## 🍫 Building a Datacomp filtering pipeline with Fondant

[DataComp](https://www.datacomp.ai/) is a competition organized by the University of Washington and
others to come up with the best possible image-text dataset to train a fixed CLIP model. Hence, it's
an ideal use case for Fondant, as we can leverage reusable components to filter large, noisy
image-text datasets.

In this example, we build a pipeline for filtering the dataset using the T-Mars data filtering
approach. For more information on T-Mars, check out
the [official paper](https://arxiv.org/pdf/2307.03132.pdf). 

There are 7 components in total, these are:

1. [**Load from hf hub**](components/generate_prompts): The pipeline begins by loading the initial
   datacomp data which we hosted on the Hugginface hub.

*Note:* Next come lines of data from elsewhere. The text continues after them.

(** * ONNX [Loop] importer: lowering to the nGraph [Loop] construct

    A shallow embedding of
    [ngraph/frontend/onnx_import/src/op/loop.cpp] (namespace
    [ngraph::onnx_import::op::set_1]) and the properties of the lowering
    that its specification states.

    The C++ function [loop] reads the inputs of an ONNX [Loop] node and its
    [body] sub-graph, resolves the two optional inputs, and either returns
    early (constant-false condition) or builds an nGraph [Loop] node.  It
    throws, logs a warning, and mutates the freshly created [Loop] node; the
    embedding keeps these effects: computations live in a monad with
    exceptions and a trace, and the [Loop] node is threaded explicitly. *)

From Stdlib Require Import ZArith String.
From stdpp Require Import base list.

2. [**Download images**](https://github.com/ml6team/fondant/tree/main/components/download_images):
   This component downloads the actual images based on the URLs retrieved by the previous component.
   It takes in the URLs as input and returns the actual images.

3. [**Resize images**](https://github.com/ml6team/fondant/tree/main/components/resize_images): This
   component resizes the images to a fixed size. It takes in the images as input and returns the
   resized images.

4. [**Detect text**](components/detect_text): This component detects text in the images using
   ann [mmocr model](https://github.com/locuslab/T-MARS/tree/main/dataset2metadata/text_detection).
   It takes in the images as input and returns the bounding boxes of the detected text.

5. [**Mask images**](components/mask_images): This component masks the detected text in the images.
   It takes in the images and the bounding boxes as input and returns the masked images.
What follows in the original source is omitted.